Sunday, May 13, 2012

Did PC Racing Game Developers ran out of ideas?

It seems that PC racing games have reached sort of a plateau, where the developers, instead of concentrating on RACING, is focusing on all sorts of ADDITIONAL mechanics that you need to employ DURING the game to "win", and that's just ridiculous.

Racing games now are very rarely "pure" racing. There's almost always some sort of a 'twist' as the selling point.

The "pure" racers like NFS: Shift and Formula 1 2011 are going for the pure simulation: tire contact patch, squeak of suspension, and more. There are people who love that sort of games, and the really diehard play iRacing.
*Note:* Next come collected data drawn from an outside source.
(** X12.  If every loan of the store is owned by a customer of the
    store, this still holds after any [create_loan] and any
    [register_customer]. *)
Theorem handlers_keep_owners :
  forall (st : Store),
    loans_have_owners st = true ->
    (forall today req r st',
        create_loan LoanSerializer_is_valid next_loan_id st today req
        = Return (r, st') ->
        loans_have_owners st' = true)
    /\ (forall req r st',
           register_customer CustomerSerializer_is_valid next_customer_id
             st req = (r, st') ->
           loans_have_owners st' = true).
Proof.
  intros st Hinv. split.
  - intros today req r st'. unfold create_loan.
    destruct (LoanRequestSchema.validate req) as [v|];
      [|intro H; injection H as <- <-; exact Hinv].
    destruct (get_customer _ _) as [c|] eqn:Hc;
      [|intro H; injection H as <- <-; exact Hinv].
    destruct (get_customer_some _ _ _ Hc) as [Hin Hid].
    destruct (get_eligibility_status _ _ _ _ _ _) as [e|err]; simpl;
      [|discriminate].
    destruct (approval e); simpl;
      [|intro H; injection H as <- <-; exact Hinv].
    destruct (LoanSerializer_is_valid _);
      [|intro H; injection H as <- <-; exact Hinv].
    intro H. injection H as <- <-.
    unfold loans_have_owners in *. simpl.
    rewrite forallb_app, Hinv. simpl. rewrite andb_true_r.
    apply existsb_exists. exists c. split; [exact Hin|].
    apply Z.eqb_eq. reflexivity.
  - intros req r st'. unfold register_customer.
    destruct req as [|fields]; [intro H; injection H as <- <-; exact Hinv|].
    destruct (RegisterCustomerSchema.validate fields) as [v|];
      [|intro H; injection H as <- <-; exact Hinv].
    destruct (CustomerSerializer_is_valid _);
      [|intro H; injection H as <- <-; exact Hinv].
    intro H. injection H as <- <-.
    unfold loans_have_owners in *. simpl.
    rewrite forallb_forall in *. intros l Hl.
    apply existsb_app_l. apply Hinv, Hl.
Qed.

End MoreHandlerProperties.

(** ** Registration and the first loan *)

Section ApprovedLimit.
Local Open Scope Q_scope.

Lemma round_mono (x y : Q) : x <= y -> (Py.round x <= Py.round y)%Z.
Proof.
  intro H.
  pose proof (Qfloor_resp_le x y H) as Hf.
  pose proof (round_bounds x) as Hx. pose proof (round_bounds y) as Hy.
  destruct (Z.eq_dec (Qfloor x) (Qfloor y)) as [E|NE]; [|lia].
  unfold Py.round. rewrite <- E.
  destruct (Qcompare_spec (x - inject_Z (Qfloor x)) (1 # 2)) as [Hx1|Hx1|Hx1];
    destruct (Qcompare_spec (y - inject_Z (Qfloor x)) (1 # 2)) as [Hy1|Hy1|Hy1];
    try lia; try (exfalso; lra);
    destruct (Z.even (Qfloor x)); lia.
Qed.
There are the "arcade" racers like GRID, DiRT, that use looser physics, simpler car control, to get the adrenaline going without thinking too much about spring rates, gear ratios, downforce, and such.

Then there are the "twist" racers... cars with... something.
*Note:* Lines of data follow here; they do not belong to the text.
(** *** The appliers *)

Definition applyVolumeEnvelope (audioEvent : AudioEvent)
    (instrumentEvents : list Voice) (startTimeInSeconds : num) : list Voice :=
  let mp := mp audioEvent in
  let doGlide := glide mp in
  let durationInSeconds := mpLength (seq audioEvent) in
  let target := value mp / lit 100 in
  processVoices instrumentEvents (fun voice =>
    withGain voice
      (scheduleParameterChange (gain_gain voice) target startTimeInSeconds
         durationInSeconds doGlide (Some (gliding voice)))).

Definition isPitchUp (t : ModuleTag) : bool :=
  match t with PITCH_UP => true | _ => false end.

Definition applyPitchShift (audioEvent : AudioEvent)
    (instrumentEvents : list Voice) (startTimeInSeconds : num) : list Voice :=
  let mp := mp audioEvent in
  let doGlide := glide mp in
  let durationInSeconds := mpLength (seq audioEvent) in
  let goingUp := isPitchUp (module mp) in
  processVoices instrumentEvents (fun voice =>
    match generator voice with
    | OscillatorNode generator_frequency =>
        let tmp := frequency voice + (frequency voice / lit 1200) in
        let target := tmp * (value mp / lit 100) in
        let target :=
          if goingUp then target + frequency voice
          else frequency voice - (target / lit 2) in
        withRate voice (@OscillatorNode N)
          (scheduleParameterChange generator_frequency target
             startTimeInSeconds durationInSeconds doGlide (Some (gliding voice)))
    | AudioBufferSourceNode generator_playbackRate =>
        let tmp := value mp / lit 100 in
        let target :=
          if goingUp then param_value generator_playbackRate + tmp
          else param_value generator_playbackRate - tmp in
        withRate voice (@AudioBufferSourceNode N)
          (scheduleParameterChange generator_playbackRate target
             startTimeInSeconds durationInSeconds doGlide (Some (gliding voice)))
    | OtherNode => voice
    end).

Definition isPanLeft (t : ModuleTag) : bool :=
  match t with PAN_LEFT => true | _ => false end.

Definition applyPanning (audioEvent : AudioEvent) (modules : Modules)
    (startTimeInSeconds : num) : Modules :=
  let mp := mp audioEvent in
  let doGlide := glide mp in
  let durationInSeconds := mpLength (seq audioEvent) in
  let target := value mp / lit 100 in
  withPan modules
    (fst (scheduleParameterChange (panner_pan modules)
            (if isPanLeft (module mp) then - target else target)
            startTimeInSeconds durationInSeconds doGlide None)).

Variable Config : ConfigT.

Definition applyFilter (audioEvent : AudioEvent) (modules : Modules)
    (startTimeInSeconds : num) : Modules :=
  let mp := mp audioEvent in
  let doGlide := glide mp in
  let durationInSeconds := mpLength (seq audioEvent) in
  let module_ := filter modules in
  let target := value mp / lit 100 in
  match module mp with
  | FILTER_FREQ =>
      withFilter modules (withFilterFrequency module_
        (fst (scheduleParameterChange (filter_frequency module_)
                (target * MAX_FILTER_FREQ Config)
                startTimeInSeconds durationInSeconds doGlide None)))
  | FILTER_Q =>
      withFilter modules (withFilterQ module_
        (fst (scheduleParameterChange (filter_Q module_)
                (target * MAX_FILTER_Q Config)
                startTimeInSeconds durationInSeconds doGlide None)))
  | FILTER_LFO_SPEED =>
      withFilter modules (withLfoFrequency module_
        (fst (scheduleParameterChange (lfo_frequency module_)
                (target * MAX_FILTER_LFO_SPEED Config)
                startTimeInSeconds durationInSeconds doGlide None)))
  | FILTER_LFO_DEPTH =>
      withFilter modules (withLfoAmpGain module_
        (fst (scheduleParameterChange (lfoAmp_gain module_)
                ((target * MAX_FILTER_LFO_DEPTH Config) / lit 100
                   * param_value (filter_frequency module_))
                startTimeInSeconds durationInSeconds doGlide None)))
  | _ => modules
  end.

Definition applyDelay (audioEvent : AudioEvent) (modules : Modules) : Modules :=
  let mp := mp audioEvent in
  let module_ := delay modules in
  let target := value mp / lit 100 in
  match module mp with
  | DELAY_TIME => withDelay modules (withDelayTime module_ target)
  | DELAY_FEEDBACK => withDelay modules (withDelayFeedback module_ target)
  | DELAY_CUTOFF =>
      withDelay modules (withDelayCutoff module_ (target * MAX_DELAY_CUTOFF Config))
  | DELAY_OFFSET =>
      withDelay modules (withDelayOffset module_ (MIN_DELAY_OFFSET Config + target))
  | _ => modules
  end.

(** What the closure given to [createTimer] passes to the callback:
    [parseInt(`0x${toHex(event.mp.value)}`, 16)], [None] being NaN. *)
Definition externalValue (event : AudioEvent) : option Z :=
  parseInt16 ("0x" ++ toHex (value (mp event))).

(** The call made when a timer fires: the callback and its argument. *)
Definition fire (t : Timer) : Callback * option Z :=
  (callback t, externalValue (event t)).

Definition applyExternalEvent (event : AudioEvent) (startTimeInSeconds : num)
    (eventCallback : option Callback) (pending : list Timer) : list Timer :=
  match eventCallback with
  | None => pending
  | Some cb => createTimer startTimeInSeconds cb event pending
  end.

(** *** The dispatcher *)

Definition filterTypes : list string :=
  ["off"; "sine"; "square"; "sawtooth"; "triangle"].

(** [rangeToIndex] of [array-util] is not among the sources. *)
Variable rangeToIndex : list string -> num -> num.

Definition withModules (w : World) (m : Modules) : World :=
  {| modules := m; instrument := instrument w;
     instrumentEvents := instrumentEvents w;
     routing := routing w; timers := timers w |}.

Definition withInstrument (w : World) (i : Instrument) : World :=
  {| modules := modules w; instrument := i;
     instrumentEvents := instrumentEvents w;
     routing := routing w; timers := timers w |}.

Definition withVoices (w : World) (vs : list Voice) : World :=
  {| modules := modules w; instrument := instrument w;
     instrumentEvents := vs;
     routing := routing w; timers := timers w |}.

Definition withRouting (w : World) (r : list (Modules * OutputNode)) : World :=
  {| modules := modules w; instrument := instrument w;
     instrumentEvents := instrumentEvents w;
     routing := r; timers := timers w |}.

Definition withTimers (w : World) (t : list Timer) : World :=
  {| modules := modules w; instrument := instrument w;
     instrumentEvents := instrumentEvents w;
     routing := routing w; timers := t |}.

(** [applyModuleParamChange]: [w] holds [modules], [instrument] and
    [instrumentEvents]; the audio context is only handed on to
    [createTimer]. *)
Definition applyModuleParamChange (audioEvent : AudioEvent) (w : World)
    (startTimeInSeconds : num) (output : OutputNode)
    (optEventCallback : option Callback) : World :=
  match module (mp audioEvent) with
  | VOLUME =>
      withVoices w
        (applyVolumeEnvelope audioEvent (instrumentEvents w) startTimeInSeconds)
  | PAN_LEFT | PAN_RIGHT =>
      withModules w (applyPanning audioEvent (modules w) startTimeInSeconds)
  | PITCH_UP | PITCH_DOWN =>
      withVoices w
        (applyPitchShift audioEvent (instrumentEvents w) startTimeInSeconds)
  | FILTER_ENABLED =>
      let w := withModules w
        (withFilter (modules w)
           (withFilterEnabled (filter (modules w))
              (value (mp audioEvent) >=? lit 50))) in
      withRouting w (applyRouting (modules w) output (routing w))
  | FILTER_LFO_ENABLED =>
      let w := withInstrument w
        {| filter_lfoType := rangeToIndex filterTypes (value (mp audioEvent)) |} in
      withRouting w (applyRouting (modules w) output (routing w))
  | FILTER_FREQ | FILTER_Q | FILTER_LFO_SPEED | FILTER_LFO_DEPTH =>
      withModules w (applyFilter audioEvent (modules w) startTimeInSeconds)
  | DELAY_ENABLED =>
      let w := withModules w
        (withDelay (modules w)
           (withDelayEnabled (delay (modules w))
              (value (mp audioEvent) >=? lit 50))) in
      withRouting w (applyRouting (modules w) output (routing w))
  | DELAY_TIME | DELAY_FEEDBACK | DELAY_CUTOFF | DELAY_OFFSET =>
      withModules w (applyDelay audioEvent (modules w))
  | EXTERNAL_EVENT =>
      withTimers w
        (applyExternalEvent audioEvent startTimeInSeconds optEventCallback
           (timers w))
  | OTHER _ => w
  end.

End Automation.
Nothing wrong with a twist. Pure racing is a bit boring, tell you the truth. However, when the additional mechanics takes over the game and distracts from racing, then the designer have failed.

Example 1: Blur


Blur, for example, is basically "Mario Kart" with real cars. You grab power ups and shoot them at opponents front or back. However, instead of just that, they added some additional minigames DURING the race, i.e. hit this "gate special" and you need to make it through 12 gates (while you're racing other cars) to get popularity bonus.

Instead of racing, this 'racing with weapons' basically turns race into a crapshoot. Skills no longer matter. Even if you are ahead you're one or two weapon hits away from dropping way back into the pack. Even if you are behind if you got lucky with weapon hits you'll be ahead in no time. You call that excitement, I call that "games of chance", instead of games of skill.
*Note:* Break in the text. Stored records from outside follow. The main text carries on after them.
(** [clearTimeout] of an identifier that is not one of [oe]. *)
Lemma clearTimeout_inv T oe c v :
  TimersInv T oe c -> (forall e, In e oe -> timer_id e <> v) ->
  TimersInv T oe (clearTimeout c v).
Proof.
  intros (HE & HA & HB & HC & HF & HD) Hv.
  unfold TimersInv, clearTimeout. cbn.
  split; [exact HE |]. split; [| split; [| split; [| split]]].
  - unfold nonDebounce in *. rewrite filter_comm, HA.
    apply filter_all. intros e He. apply negb_true_iff, Nat.eqb_neq. now apply Hv.
  - intros t Ht. apply filter_In in Ht as [Ht _]. now apply HB.
  - intros t Ht. apply filter_In in Ht as [Ht _]. now apply HC.
  - now apply NoDup_map_filter.
  - exact HD.
Qed.

(** Setting a debounced creation. *)
Lemma setTimeout_debounce_inv T oe c r cacheKey key :
  TimersInv T oe c ->
  let c' :=
    fst (setTimeout c (CbDebouncedCreate r cacheKey) PROCESSED_IMAGE_DEBOUNCE_DELAY) in
  TimersInv T oe
    (with_debounceTimers c'
       (<[key := nextTimerId c]> (processedImageDebounceTimers c'))).
Proof.
  intros Hinv. pose proof Hinv as (HE & HA & HB & HC & HF & HD).
  unfold TimersInv, setTimeout. cbn.
  split; [exact HE |]. split; [| split; [| split; [| split]]].
  - unfold nonDebounce in *. rewrite List.filter_app, HA. cbn. apply app_nil_r.
  - intros t Ht Hd. apply in_app_or in Ht as [Ht|[<-|[]]]; [now apply HB |].
    cbn. exact HE.
  - intros t Ht. apply in_app_or in Ht as [Ht|[<-|[]]]; [| cbn; lia].
    specialize (HC t Ht). lia.
  - rewrite map_app. cbn.
    apply base.NoDup_ListNoDup. apply NoDup_app. split; [| split].
    + now apply base.NoDup_ListNoDup.
    + intros x Hx Hx'. apply list_elem_of_singleton in Hx'. subst x.
      apply list_elem_of_In, in_map_iff in Hx as (t & E & Ht).
      specialize (HC t Ht). lia.
    + apply NoDup_singleton.
  - intros k v Hk. destruct (decide (key = k)) as [->|Hne].
    + rewrite lookup_insert_eq in Hk. injection Hk as <-. split; [lia |].
      intros e He. destruct (TimersInv_pending_in T oe c e Hinv He) as [Hin _].
      specialize (HC e Hin). lia.
    + rewrite lookup_insert_ne in Hk by exact Hne.
      destruct (HD k v Hk) as [Hlt Hoe]. split; [lia | exact Hoe].
Qed.

(** [scheduleProcessedImageCreation] keeps the timers in order and touches
    neither the clock nor the record of creations. *)
Lemma scheduleProcessedImageCreation_inv T oe c r layer key :
  TimersInv T oe c ->
  let c' := scheduleProcessedImageCreation c r layer key in
  TimersInv T oe c' /\ now c' = now c /\ creationLog c' = creationLog c.
Proof.
  intros Hinv. pose proof Hinv as (HE & HA & HB & HC & HF & HD).
  unfold scheduleProcessedImageCreation.
  set (c1 := match processedImageDebounceTimers c !! Layer.id layer with
             | Some existingTimer =>
               if existingTimer =? 0 then c else clearTimeout c existingTimer
             | None => c
             end).
  assert (H1 : TimersInv T oe c1 /\ now c1 = now c /\ creationLog c1 = creationLog c
               /\ nextTimerId c1 = nextTimerId c
               /\ processedImageDebounceTimers c1 = processedImageDebounceTimers c).
  { subst c1. destruct (processedImageDebounceTimers c !! Layer.id layer) as [v|] eqn:Ev;
      [| now auto].
    destruct (v =? 0); [now auto |].
    split; [| now auto].
    apply clearTimeout_inv; [exact Hinv |]. now apply (HD _ _ Ev). }
  destruct H1 as (Hinv1 & Hn1 & Hl1 & Hid1 & Hm1).
  pose proof (setTimeout_debounce_inv T oe c1 r key (Layer.id layer) Hinv1) as H2.
  cbn zeta in H2 |- *. unfold setTimeout in *. cbn [fst snd] in *.
  split; [| split].
  - exact H2.
  - cbn. exact Hn1.
  - cbn. exact Hl1.
Qed.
Without the weapons, the game is actually quite good, with decent driving model, track, special effects, and so on. However, the weapons added way too much chaos into the game thus negative value of skill.

The game also suffers from "doing-too-much-itis". One of the mechanics they introduced is "fan base", where if you do some special moves, you get additional fans. Except the moves usually involve you 1) pick up a special "fan powerup", and 2) that activates a series of gates, which are active WHILE YOU race. You need to go through ALL of these gates (through the middle, not just clipping them) to fulfill the bonus objective: pleasing the crowd. So not only you have to pick racing line, dodge other cars, AND dodge weapons, deploy defenses, use weapons, but you also have to alter your racing line to go through those gates. There's just too much to do  and sensory overload.

Example 2: those ATX / MTX games.

I have played many of those ATX racing games, where you *must* perform stunts to gain nitro, and nitro to go faster. You cannot just 'race'. If you don't do any stunts you get no nitro and you end up in last place. If you do stunts and **** up, you end up in last place any way. You cannot ONLY do stunts either. This is like a "forced marriage" of the two genres where the couple is handcuffed together, neither happy.

The actual mechanics ends up as race, race, stunt!, race race race stunt! repeat ad infinitum. If you integrate the stunt INTO the racing that's fine. But what this feels like is playing Wario brothers... where you play a game, then in the middle of the game you sudden swap to an unrelated minigame, only to switch back to your regular game after a few seconds.

Example 3: Ridge Racer Unbounded

Ridge Racer is all about drifting and the latest version adds a bit of Motor Storm, Burnout, and Split/Second, as well as a bit of NFS: Motor City and Trackmania. It is definitely different, but it is NOT better.

Basically, instead of just racing, your job is now to drift as much as possible, and thus, earn boost. Then use boost strategically to smash through buildings and other stuff to create shortcuts as well as burst of speed to catch up to your opponents. Drift doesn't "just" let you go around corners faster, it also gives you boost! And boost is what lets you do takedowns, instead of just smack other cars like in Burnout.

The problem with this game mechanic is instead of drifting as part of racing, the REWARD system is now a bit out of whack. Basically, if you don't have boost, you can't win. I tried the demo and played half a dozen races. In all but one race I was 11th or 12th out of 12, because I only crashed like 2 special targets during the 2 lap race. In the final race, I crashed 3, and I was up to 9th place. So instead of "racing" as the objective, the way to win is actually to smash static targets while under boost.

Or in other words, instead of racing car to car, the objective of the game is actually "to drift around corners and turn my car into an invincible kamikaze and crash into things as much as possible".